- [What to produce]: Set down exactly the lines in the records below that run from the line with "destruct a as" to the line with "(flow A)) (k", inclusive, and nothing more.

- [Dataset records]:
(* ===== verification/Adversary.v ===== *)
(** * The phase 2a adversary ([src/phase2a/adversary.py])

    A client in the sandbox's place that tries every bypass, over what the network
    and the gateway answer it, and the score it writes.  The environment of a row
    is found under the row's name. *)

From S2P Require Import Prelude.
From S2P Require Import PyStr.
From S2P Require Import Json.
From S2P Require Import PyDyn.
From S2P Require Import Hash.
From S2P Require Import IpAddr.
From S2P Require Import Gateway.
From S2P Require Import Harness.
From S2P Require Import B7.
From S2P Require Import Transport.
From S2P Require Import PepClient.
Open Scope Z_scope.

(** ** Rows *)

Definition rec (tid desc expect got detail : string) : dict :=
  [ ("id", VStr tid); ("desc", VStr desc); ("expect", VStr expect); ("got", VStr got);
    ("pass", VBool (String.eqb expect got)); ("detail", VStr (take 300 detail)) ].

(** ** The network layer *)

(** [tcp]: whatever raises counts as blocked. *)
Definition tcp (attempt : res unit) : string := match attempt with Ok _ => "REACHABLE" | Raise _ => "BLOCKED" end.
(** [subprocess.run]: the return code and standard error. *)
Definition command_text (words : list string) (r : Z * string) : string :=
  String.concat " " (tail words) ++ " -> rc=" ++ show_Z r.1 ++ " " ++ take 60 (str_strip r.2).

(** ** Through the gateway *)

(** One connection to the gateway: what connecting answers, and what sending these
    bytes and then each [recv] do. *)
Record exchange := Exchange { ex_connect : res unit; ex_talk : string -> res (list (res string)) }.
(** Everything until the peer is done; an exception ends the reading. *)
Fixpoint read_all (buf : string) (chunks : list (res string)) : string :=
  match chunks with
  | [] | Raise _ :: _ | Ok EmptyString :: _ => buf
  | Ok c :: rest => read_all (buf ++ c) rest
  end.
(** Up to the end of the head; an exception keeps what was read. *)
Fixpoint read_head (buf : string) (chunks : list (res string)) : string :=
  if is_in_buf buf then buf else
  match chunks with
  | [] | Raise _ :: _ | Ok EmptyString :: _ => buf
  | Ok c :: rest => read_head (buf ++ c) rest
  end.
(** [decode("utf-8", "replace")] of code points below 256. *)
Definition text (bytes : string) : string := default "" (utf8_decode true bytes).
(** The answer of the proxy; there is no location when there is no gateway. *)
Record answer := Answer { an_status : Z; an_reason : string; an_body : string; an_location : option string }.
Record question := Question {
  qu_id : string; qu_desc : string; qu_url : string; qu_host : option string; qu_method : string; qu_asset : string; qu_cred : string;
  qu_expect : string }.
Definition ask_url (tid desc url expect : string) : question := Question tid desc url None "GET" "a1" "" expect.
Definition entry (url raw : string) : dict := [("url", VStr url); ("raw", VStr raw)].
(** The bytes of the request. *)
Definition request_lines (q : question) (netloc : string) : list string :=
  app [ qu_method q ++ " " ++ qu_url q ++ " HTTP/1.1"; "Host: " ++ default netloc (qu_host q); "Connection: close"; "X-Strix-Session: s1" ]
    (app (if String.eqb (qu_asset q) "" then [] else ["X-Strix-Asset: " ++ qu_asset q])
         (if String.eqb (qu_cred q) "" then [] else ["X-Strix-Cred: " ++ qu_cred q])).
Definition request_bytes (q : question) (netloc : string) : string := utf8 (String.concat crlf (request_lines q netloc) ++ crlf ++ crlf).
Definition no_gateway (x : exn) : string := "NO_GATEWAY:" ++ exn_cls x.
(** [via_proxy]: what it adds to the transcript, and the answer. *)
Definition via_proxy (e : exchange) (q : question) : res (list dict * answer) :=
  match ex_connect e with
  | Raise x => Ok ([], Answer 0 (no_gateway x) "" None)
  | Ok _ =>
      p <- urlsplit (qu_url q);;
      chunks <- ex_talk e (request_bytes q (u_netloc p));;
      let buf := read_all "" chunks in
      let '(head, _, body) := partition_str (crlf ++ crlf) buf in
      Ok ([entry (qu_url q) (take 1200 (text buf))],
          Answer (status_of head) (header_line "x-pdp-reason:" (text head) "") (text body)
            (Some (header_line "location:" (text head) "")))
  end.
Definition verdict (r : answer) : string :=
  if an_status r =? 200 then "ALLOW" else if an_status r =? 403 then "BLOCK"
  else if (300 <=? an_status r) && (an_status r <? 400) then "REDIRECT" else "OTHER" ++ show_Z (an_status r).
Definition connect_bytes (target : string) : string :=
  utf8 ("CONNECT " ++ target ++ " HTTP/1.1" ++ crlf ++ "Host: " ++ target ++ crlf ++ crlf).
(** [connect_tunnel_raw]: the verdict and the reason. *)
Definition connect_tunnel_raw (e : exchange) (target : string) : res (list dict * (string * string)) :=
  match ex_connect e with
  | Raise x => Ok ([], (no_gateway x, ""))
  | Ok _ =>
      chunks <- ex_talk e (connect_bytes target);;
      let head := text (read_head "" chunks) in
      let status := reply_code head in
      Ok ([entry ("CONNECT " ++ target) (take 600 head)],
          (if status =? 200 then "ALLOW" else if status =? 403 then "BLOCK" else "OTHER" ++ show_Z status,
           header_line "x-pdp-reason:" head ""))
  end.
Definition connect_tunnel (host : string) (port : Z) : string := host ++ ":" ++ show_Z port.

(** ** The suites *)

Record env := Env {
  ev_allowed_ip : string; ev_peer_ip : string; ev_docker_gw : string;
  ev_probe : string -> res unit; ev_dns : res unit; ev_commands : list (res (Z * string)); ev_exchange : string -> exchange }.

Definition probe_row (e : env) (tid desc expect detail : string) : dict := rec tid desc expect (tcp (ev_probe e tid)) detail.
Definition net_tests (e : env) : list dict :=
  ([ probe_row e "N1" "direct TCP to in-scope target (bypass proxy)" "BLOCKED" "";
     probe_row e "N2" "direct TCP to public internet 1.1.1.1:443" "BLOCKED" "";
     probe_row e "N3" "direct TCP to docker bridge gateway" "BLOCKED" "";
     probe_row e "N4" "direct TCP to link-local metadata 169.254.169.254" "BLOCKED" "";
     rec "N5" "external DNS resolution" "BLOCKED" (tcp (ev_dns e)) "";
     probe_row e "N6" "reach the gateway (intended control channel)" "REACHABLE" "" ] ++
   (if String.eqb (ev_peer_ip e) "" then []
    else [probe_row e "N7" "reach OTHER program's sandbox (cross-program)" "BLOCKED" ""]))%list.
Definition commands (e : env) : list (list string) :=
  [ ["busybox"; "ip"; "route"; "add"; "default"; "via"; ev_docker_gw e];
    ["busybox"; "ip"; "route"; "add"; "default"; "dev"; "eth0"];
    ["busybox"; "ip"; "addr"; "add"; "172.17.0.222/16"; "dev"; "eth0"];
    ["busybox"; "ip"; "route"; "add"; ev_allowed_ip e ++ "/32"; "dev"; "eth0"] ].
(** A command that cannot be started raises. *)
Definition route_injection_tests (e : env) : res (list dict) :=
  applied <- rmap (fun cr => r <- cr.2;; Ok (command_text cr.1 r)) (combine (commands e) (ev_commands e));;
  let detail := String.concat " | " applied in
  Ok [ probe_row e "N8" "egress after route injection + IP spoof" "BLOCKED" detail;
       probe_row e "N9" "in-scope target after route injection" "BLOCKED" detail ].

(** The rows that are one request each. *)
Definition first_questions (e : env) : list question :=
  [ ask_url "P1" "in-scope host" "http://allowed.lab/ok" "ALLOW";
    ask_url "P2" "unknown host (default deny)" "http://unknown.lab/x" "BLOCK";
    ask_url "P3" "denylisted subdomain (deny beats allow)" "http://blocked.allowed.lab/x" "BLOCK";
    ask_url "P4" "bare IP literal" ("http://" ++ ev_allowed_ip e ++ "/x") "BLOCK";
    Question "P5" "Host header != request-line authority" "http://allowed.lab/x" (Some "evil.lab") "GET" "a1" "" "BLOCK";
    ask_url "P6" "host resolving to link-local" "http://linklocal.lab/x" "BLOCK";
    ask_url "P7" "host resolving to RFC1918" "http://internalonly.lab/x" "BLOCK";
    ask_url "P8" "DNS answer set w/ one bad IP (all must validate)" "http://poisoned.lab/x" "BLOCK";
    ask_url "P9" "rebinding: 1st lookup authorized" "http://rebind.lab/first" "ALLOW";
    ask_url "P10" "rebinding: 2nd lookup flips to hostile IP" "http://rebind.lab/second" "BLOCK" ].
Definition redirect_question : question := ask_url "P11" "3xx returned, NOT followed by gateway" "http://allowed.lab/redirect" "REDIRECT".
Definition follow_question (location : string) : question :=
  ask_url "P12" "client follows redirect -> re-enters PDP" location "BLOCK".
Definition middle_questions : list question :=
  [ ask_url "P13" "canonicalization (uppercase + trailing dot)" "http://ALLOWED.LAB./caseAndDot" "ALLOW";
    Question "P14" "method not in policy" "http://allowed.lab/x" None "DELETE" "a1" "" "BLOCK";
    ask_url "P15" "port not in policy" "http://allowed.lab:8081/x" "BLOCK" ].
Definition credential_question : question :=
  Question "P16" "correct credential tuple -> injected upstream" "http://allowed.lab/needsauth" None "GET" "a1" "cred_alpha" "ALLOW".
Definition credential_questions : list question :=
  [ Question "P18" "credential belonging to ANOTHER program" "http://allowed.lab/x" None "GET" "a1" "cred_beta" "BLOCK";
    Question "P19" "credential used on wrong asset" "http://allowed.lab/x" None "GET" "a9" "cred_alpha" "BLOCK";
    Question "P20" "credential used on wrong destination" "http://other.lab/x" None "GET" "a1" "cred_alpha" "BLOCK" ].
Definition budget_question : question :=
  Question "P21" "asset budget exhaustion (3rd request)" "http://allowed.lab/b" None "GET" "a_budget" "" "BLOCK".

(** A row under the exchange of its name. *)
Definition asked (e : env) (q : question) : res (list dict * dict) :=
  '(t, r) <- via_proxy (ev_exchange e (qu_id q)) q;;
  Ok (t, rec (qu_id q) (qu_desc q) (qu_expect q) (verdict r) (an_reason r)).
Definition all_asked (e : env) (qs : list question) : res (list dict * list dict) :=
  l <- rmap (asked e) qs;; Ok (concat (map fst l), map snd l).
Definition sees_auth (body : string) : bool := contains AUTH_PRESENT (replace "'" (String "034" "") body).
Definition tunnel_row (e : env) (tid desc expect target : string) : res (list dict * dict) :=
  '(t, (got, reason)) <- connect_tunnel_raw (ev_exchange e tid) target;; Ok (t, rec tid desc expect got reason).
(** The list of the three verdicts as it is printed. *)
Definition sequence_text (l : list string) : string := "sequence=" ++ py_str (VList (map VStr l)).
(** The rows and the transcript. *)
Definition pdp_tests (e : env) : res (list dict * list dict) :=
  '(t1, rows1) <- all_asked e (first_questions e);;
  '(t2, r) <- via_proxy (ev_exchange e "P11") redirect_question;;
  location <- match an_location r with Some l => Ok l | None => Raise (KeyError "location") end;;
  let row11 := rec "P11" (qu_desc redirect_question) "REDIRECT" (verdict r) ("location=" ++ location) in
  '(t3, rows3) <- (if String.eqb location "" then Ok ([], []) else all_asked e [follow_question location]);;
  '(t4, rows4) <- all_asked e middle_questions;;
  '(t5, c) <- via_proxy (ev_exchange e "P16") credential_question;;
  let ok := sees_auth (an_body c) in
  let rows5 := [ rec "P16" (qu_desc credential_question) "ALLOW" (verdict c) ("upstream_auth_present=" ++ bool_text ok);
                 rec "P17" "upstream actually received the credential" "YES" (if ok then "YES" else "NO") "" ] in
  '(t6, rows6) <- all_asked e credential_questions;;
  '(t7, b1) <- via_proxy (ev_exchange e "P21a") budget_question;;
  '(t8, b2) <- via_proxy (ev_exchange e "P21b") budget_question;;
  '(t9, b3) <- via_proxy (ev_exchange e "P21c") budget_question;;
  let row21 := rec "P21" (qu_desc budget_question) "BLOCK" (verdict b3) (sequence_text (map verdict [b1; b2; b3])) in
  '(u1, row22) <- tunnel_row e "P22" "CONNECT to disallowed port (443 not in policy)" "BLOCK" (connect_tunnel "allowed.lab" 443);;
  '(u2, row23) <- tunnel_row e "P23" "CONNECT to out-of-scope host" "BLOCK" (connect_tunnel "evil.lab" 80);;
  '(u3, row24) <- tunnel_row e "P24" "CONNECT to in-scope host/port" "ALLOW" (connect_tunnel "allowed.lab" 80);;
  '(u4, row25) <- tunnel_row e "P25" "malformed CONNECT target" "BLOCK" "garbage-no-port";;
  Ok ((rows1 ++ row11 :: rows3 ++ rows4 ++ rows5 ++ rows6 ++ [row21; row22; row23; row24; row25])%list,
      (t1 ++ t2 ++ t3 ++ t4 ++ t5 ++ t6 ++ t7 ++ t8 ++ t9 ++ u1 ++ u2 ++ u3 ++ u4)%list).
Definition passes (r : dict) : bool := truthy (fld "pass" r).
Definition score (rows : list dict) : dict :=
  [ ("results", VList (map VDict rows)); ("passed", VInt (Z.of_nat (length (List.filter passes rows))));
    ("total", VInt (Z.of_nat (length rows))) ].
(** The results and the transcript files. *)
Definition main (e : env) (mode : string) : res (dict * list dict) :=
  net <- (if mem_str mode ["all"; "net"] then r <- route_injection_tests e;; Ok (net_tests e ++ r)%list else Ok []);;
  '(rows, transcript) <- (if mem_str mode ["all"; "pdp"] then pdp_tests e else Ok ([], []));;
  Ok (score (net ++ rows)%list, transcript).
==
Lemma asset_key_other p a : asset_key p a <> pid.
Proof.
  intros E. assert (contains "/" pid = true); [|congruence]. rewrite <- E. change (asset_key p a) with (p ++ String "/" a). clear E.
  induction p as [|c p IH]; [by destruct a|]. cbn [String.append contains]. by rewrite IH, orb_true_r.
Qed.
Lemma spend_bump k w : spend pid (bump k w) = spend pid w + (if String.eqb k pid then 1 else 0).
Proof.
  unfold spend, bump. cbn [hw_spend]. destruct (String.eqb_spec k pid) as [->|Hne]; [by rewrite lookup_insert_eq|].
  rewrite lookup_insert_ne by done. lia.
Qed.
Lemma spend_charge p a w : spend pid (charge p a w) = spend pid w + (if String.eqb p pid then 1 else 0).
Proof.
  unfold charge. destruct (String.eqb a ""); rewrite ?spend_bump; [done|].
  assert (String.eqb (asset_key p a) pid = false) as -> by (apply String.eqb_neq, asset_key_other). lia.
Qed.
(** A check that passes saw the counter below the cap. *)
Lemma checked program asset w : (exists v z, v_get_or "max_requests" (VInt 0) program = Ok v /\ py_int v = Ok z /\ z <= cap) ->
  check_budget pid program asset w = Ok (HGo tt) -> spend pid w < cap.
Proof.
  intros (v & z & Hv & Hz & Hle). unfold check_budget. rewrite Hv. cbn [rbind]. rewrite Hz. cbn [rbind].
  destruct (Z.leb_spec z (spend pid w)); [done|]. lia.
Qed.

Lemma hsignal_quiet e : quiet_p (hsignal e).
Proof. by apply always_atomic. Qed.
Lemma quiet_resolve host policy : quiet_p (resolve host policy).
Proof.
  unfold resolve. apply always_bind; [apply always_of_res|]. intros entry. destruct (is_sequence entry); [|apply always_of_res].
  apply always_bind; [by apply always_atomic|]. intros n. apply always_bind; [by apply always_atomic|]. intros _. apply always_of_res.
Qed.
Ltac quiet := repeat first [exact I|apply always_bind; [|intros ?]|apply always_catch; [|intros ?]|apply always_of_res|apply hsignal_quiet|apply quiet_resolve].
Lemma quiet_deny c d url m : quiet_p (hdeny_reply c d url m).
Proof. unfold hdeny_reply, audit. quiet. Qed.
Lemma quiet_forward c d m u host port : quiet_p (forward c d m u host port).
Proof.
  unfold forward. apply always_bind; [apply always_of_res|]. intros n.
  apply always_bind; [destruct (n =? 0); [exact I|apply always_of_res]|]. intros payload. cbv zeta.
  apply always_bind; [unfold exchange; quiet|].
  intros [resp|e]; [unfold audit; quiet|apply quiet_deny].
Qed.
==
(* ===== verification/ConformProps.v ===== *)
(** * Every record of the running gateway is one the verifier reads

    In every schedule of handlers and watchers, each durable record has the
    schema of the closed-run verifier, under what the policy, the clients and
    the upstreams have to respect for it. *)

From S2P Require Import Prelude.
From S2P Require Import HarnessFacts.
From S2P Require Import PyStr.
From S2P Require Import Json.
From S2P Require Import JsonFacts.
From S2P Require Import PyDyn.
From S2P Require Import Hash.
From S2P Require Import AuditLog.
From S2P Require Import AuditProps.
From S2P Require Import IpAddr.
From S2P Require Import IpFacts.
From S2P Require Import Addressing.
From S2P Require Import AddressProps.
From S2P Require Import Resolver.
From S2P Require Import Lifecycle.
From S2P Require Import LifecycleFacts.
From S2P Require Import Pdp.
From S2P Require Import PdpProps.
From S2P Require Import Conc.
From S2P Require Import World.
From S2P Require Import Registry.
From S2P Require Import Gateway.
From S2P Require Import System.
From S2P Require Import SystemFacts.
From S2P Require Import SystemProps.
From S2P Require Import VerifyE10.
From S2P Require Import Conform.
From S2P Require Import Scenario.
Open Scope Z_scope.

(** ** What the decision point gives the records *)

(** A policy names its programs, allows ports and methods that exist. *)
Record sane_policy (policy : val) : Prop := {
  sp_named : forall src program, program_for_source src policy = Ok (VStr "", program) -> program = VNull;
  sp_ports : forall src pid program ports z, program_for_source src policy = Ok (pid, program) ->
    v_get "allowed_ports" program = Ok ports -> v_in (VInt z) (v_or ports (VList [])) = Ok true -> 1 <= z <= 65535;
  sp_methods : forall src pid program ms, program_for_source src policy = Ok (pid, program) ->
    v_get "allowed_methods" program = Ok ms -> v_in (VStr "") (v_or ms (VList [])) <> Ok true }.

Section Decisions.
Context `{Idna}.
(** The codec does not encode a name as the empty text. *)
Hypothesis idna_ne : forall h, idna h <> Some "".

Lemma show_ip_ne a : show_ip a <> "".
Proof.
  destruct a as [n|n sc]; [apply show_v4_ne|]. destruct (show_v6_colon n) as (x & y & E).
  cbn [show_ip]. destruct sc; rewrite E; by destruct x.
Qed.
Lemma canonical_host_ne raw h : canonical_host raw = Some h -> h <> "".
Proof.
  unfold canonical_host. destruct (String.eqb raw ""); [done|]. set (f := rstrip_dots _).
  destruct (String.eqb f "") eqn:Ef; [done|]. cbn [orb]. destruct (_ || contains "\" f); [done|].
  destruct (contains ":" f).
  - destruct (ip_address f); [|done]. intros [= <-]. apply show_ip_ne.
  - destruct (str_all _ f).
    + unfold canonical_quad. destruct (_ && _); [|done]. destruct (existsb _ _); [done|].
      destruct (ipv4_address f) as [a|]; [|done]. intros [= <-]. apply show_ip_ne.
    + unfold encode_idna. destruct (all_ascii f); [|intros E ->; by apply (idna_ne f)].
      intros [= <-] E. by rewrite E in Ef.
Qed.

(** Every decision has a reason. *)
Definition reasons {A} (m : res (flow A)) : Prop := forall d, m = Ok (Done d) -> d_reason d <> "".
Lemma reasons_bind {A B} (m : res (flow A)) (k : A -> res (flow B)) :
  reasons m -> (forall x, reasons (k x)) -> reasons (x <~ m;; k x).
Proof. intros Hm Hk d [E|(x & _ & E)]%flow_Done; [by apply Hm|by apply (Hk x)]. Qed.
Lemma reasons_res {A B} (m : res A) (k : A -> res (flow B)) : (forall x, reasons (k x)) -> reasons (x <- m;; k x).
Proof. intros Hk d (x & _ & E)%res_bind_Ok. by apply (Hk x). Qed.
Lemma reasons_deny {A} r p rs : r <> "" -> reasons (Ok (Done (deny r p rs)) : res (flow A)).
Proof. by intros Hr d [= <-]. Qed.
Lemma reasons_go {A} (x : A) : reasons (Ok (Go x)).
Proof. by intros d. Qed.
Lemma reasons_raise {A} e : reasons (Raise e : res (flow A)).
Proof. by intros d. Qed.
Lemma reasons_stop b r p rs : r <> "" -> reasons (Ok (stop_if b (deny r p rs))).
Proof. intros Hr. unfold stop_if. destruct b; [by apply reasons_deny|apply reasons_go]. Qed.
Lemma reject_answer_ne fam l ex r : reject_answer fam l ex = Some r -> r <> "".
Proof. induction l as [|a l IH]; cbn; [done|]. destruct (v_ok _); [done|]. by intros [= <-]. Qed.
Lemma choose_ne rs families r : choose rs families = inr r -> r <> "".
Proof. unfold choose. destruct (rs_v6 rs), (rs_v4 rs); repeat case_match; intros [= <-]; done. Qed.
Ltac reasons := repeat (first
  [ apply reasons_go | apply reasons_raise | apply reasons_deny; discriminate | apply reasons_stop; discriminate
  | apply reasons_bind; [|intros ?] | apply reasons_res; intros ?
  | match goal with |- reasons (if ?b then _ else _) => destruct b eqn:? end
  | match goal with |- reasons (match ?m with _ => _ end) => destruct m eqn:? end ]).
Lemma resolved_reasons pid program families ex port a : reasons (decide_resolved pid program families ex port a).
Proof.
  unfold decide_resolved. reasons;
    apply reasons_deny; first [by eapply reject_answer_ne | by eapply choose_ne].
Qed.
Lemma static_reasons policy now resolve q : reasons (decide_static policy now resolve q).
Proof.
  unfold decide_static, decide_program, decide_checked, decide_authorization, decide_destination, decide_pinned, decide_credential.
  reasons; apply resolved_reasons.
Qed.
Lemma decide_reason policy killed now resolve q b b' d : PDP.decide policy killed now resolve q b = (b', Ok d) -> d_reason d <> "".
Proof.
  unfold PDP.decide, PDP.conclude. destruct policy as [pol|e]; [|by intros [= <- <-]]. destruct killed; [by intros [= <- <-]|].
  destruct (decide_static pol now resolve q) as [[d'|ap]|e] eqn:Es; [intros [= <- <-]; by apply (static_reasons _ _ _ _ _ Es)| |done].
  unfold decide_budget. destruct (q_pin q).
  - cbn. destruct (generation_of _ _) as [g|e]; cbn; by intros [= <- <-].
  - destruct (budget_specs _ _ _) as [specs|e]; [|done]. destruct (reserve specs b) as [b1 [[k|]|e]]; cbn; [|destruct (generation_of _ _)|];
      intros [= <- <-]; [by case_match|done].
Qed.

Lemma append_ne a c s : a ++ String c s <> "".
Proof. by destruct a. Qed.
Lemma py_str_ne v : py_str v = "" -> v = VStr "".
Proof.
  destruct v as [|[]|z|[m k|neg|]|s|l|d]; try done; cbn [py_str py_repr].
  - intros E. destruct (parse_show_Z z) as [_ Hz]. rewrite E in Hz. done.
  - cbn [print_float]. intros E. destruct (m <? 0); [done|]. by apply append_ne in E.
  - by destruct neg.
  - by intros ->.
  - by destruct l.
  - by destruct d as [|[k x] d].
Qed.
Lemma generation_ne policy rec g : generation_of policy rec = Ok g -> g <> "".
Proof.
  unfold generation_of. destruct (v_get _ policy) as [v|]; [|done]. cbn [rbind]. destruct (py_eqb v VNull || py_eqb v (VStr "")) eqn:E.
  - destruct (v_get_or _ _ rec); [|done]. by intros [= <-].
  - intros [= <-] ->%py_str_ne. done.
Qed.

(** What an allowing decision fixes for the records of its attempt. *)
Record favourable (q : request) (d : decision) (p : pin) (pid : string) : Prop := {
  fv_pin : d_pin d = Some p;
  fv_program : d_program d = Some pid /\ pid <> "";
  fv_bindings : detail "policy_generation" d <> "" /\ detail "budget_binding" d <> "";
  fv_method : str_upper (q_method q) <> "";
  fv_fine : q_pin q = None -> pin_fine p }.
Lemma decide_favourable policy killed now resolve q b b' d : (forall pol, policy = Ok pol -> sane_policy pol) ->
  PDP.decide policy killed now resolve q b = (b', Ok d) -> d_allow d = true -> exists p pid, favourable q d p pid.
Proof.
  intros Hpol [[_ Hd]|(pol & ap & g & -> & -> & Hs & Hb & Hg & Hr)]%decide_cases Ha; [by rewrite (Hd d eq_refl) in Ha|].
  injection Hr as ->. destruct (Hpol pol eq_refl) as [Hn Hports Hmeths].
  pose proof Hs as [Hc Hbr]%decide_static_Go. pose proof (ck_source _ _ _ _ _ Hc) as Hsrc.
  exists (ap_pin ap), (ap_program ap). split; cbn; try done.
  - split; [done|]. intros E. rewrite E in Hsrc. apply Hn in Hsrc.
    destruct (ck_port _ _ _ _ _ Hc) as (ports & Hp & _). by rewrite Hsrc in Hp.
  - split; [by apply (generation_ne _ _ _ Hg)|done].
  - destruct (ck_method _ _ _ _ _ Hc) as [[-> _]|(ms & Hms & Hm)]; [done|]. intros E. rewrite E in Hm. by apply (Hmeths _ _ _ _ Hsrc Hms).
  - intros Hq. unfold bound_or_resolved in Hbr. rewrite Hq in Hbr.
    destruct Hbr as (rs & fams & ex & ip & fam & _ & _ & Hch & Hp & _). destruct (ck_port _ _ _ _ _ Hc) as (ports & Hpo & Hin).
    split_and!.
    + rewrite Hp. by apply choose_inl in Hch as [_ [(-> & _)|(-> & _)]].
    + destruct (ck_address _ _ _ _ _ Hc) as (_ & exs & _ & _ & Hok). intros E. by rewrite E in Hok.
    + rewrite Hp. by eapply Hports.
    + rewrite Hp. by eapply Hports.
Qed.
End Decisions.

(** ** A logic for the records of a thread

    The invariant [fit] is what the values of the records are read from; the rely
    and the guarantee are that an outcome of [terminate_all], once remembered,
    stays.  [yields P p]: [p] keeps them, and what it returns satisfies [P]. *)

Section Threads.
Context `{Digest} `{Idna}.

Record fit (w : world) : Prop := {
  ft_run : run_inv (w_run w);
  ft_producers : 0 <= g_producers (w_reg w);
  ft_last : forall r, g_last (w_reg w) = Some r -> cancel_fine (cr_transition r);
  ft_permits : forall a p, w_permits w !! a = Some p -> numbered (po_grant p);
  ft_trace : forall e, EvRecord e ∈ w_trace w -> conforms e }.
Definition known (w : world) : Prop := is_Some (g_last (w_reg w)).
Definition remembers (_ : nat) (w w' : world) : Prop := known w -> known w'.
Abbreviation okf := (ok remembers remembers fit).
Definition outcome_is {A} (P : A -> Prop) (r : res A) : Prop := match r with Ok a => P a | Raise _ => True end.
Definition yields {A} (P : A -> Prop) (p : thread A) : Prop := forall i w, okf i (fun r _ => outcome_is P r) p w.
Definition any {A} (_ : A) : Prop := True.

- [Response to this task]:
  destruct a as [n|n sc]; [apply show_v4_ne|]. destruct (show_v6_colon n) as (x & y & E).
  cbn [show_ip]. destruct sc; rewrite E; by destruct x.
Qed.
Lemma canonical_host_ne raw h : canonical_host raw = Some h -> h <> "".
Proof.
  unfold canonical_host. destruct (String.eqb raw ""); [done|]. set (f := rstrip_dots _).
  destruct (String.eqb f "") eqn:Ef; [done|]. cbn [orb]. destruct (_ || contains "\" f); [done|].
  destruct (contains ":" f).
  - destruct (ip_address f); [|done]. intros [= <-]. apply show_ip_ne.
  - destruct (str_all _ f).
    + unfold canonical_quad. destruct (_ && _); [|done]. destruct (existsb _ _); [done|].
      destruct (ipv4_address f) as [a|]; [|done]. intros [= <-]. apply show_ip_ne.
    + unfold encode_idna. destruct (all_ascii f); [|intros E ->; by apply (idna_ne f)].
      intros [= <-] E. by rewrite E in Ef.
Qed.

(** Every decision has a reason. *)
Definition reasons {A} (m : res (flow A)) : Prop := forall d, m = Ok (Done d) -> d_reason d <> "".
Lemma reasons_bind {A B} (m : res (flow A)) (k : A -> res (flow B)) :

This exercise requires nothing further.